[Stored data entries]
Lemma schedule_countP (P : process_t -> Prop) `{!forall p, Decision (P p)} s s' n :
  (forall j p, at_slot s j = Some p -> P p <-> P (switched s n j p)) ->
  zlen (g_process_table s) = zlen (g_process_table s') ->
  (forall j, at_slot s' j = switched s n j <$> at_slot s j) ->
  countP P (g_process_table s') = countP P (g_process_table s).
Proof.
  intros HP Hl Hat. symmetry. apply countP_ext, Forall2_same_length_lookup.
  split; [unfold zlen in Hl; lia|]. intros i x y Hx Hy.
  assert (Hx' : at_slot s (Z.of_nat i) = Some x)
    by (apply zget_Some; rewrite Nat2Z.id; split; [lia|done]).
  assert (Hy' : at_slot s' (Z.of_nat i) = Some y)
    by (apply zget_Some; rewrite Nat2Z.id; split; [lia|done]).
  rewrite Hat, Hx' in Hy'. injection Hy' as <-. by apply HP.
Qed.

Lemma schedule_unused s s' : wf0 s -> process_schedule s = Ok s' ->
  unused_slots s' = unused_slots s.
Proof.
  intros Hwf Hs. destruct (schedule_spec _ s Hwf)
    as (n & s2 & _ & Hs2 & Hr & Hch & _ & _ & _ & Hl & Hat).
  rewrite Hs in Hs2. injection Hs2 as <-.
  apply schedule_countP with n; [|rewrite Hl; apply Hwf|done].
  intros j p Hp. unfold is_unused, switched.
  destruct (Z.eqb_spec j n) as [->|].
  - pose proof (chosen_used _ _ _ _ Hwf Hch Hp). cbn. by split.
  - destruct (_ && is_state _ _) eqn:E; [|done].
    apply andb_true_iff in E as [_ E]. apply is_state_true in E. cbn. by rewrite E.
Qed.

Lemma terminate_unused s i p code now :
  at_slot s i = Some p -> state p <> PROC_STATE_UNUSED ->
  countP is_unused (<[Z.to_nat i := terminate code now p]> (g_process_table s)) =
  unused_slots s.
Proof. intros Hp Hu. eapply countP_upd_same; [done|]. by unfold is_unused; cbn. Qed.

Lemma exit_unused s s' code now : proc_wf s -> process_exit code now s = Ok s' ->
  unused_slots s' = unused_slots s.
Proof.
  intros [Hwf (p & Hp & Hst)] E. unfold process_exit in E.
  rewrite (current_spec _ _ Hwf), (upd_slot_spec _ _ _ _ Hp), bind_ret in E.
  apply schedule_unused in E.
  - rewrite E. apply terminate_unused; congruence.
  - apply wf0_count; [|apply u8_range].
    eapply wf0_upd; [done|exact Hp| |done|done].
    apply slot_ok_terminate; [by apply Hwf|congruence].
Qed.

> _REQUIRED WORK_
Each record above is to be reproduced word for word.

> _EXPECTED ANSWER_
Lemma schedule_countP (P : process_t -> Prop) `{!forall p, Decision (P p)} s s' n :
  (forall j p, at_slot s j = Some p -> P p <-> P (switched s n j p)) ->
  zlen (g_process_table s) = zlen (g_process_table s') ->
  (forall j, at_slot s' j = switched s n j <$> at_slot s j) ->
  countP P (g_process_table s') = countP P (g_process_table s).
Proof.
  intros HP Hl Hat. symmetry. apply countP_ext, Forall2_same_length_lookup.
  split; [unfold zlen in Hl; lia|]. intros i x y Hx Hy.
  assert (Hx' : at_slot s (Z.of_nat i) = Some x)
    by (apply zget_Some; rewrite Nat2Z.id; split; [lia|done]).
  assert (Hy' : at_slot s' (Z.of_nat i) = Some y)
    by (apply zget_Some; rewrite Nat2Z.id; split; [lia|done]).
  rewrite Hat, Hx' in Hy'. injection Hy' as <-. by apply HP.
Qed.

Lemma schedule_unused s s' : wf0 s -> process_schedule s = Ok s' ->
  unused_slots s' = unused_slots s.
Proof.
  intros Hwf Hs. destruct (schedule_spec _ s Hwf)
    as (n & s2 & _ & Hs2 & Hr & Hch & _ & _ & _ & Hl & Hat).
  rewrite Hs in Hs2. injection Hs2 as <-.
  apply schedule_countP with n; [|rewrite Hl; apply Hwf|done].
  intros j p Hp. unfold is_unused, switched.
  destruct (Z.eqb_spec j n) as [->|].
  - pose proof (chosen_used _ _ _ _ Hwf Hch Hp). cbn. by split.
  - destruct (_ && is_state _ _) eqn:E; [|done].
    apply andb_true_iff in E as [_ E]. apply is_state_true in E. cbn. by rewrite E.
Qed.

Lemma terminate_unused s i p code now :
  at_slot s i = Some p -> state p <> PROC_STATE_UNUSED ->
  countP is_unused (<[Z.to_nat i := terminate code now p]> (g_process_table s)) =
  unused_slots s.
Proof. intros Hp Hu. eapply countP_upd_same; [done|]. by unfold is_unused; cbn. Qed.

Lemma exit_unused s s' code now : proc_wf s -> process_exit code now s = Ok s' ->
  unused_slots s' = unused_slots s.
Proof.
  intros [Hwf (p & Hp & Hst)] E. unfold process_exit in E.
  rewrite (current_spec _ _ Hwf), (upd_slot_spec _ _ _ _ Hp), bind_ret in E.
  apply schedule_unused in E.
  - rewrite E. apply terminate_unused; congruence.
  - apply wf0_count; [|apply u8_range].
    eapply wf0_upd; [done|exact Hp| |done|done].
    apply slot_ok_terminate; [by apply Hwf|congruence].
Qed.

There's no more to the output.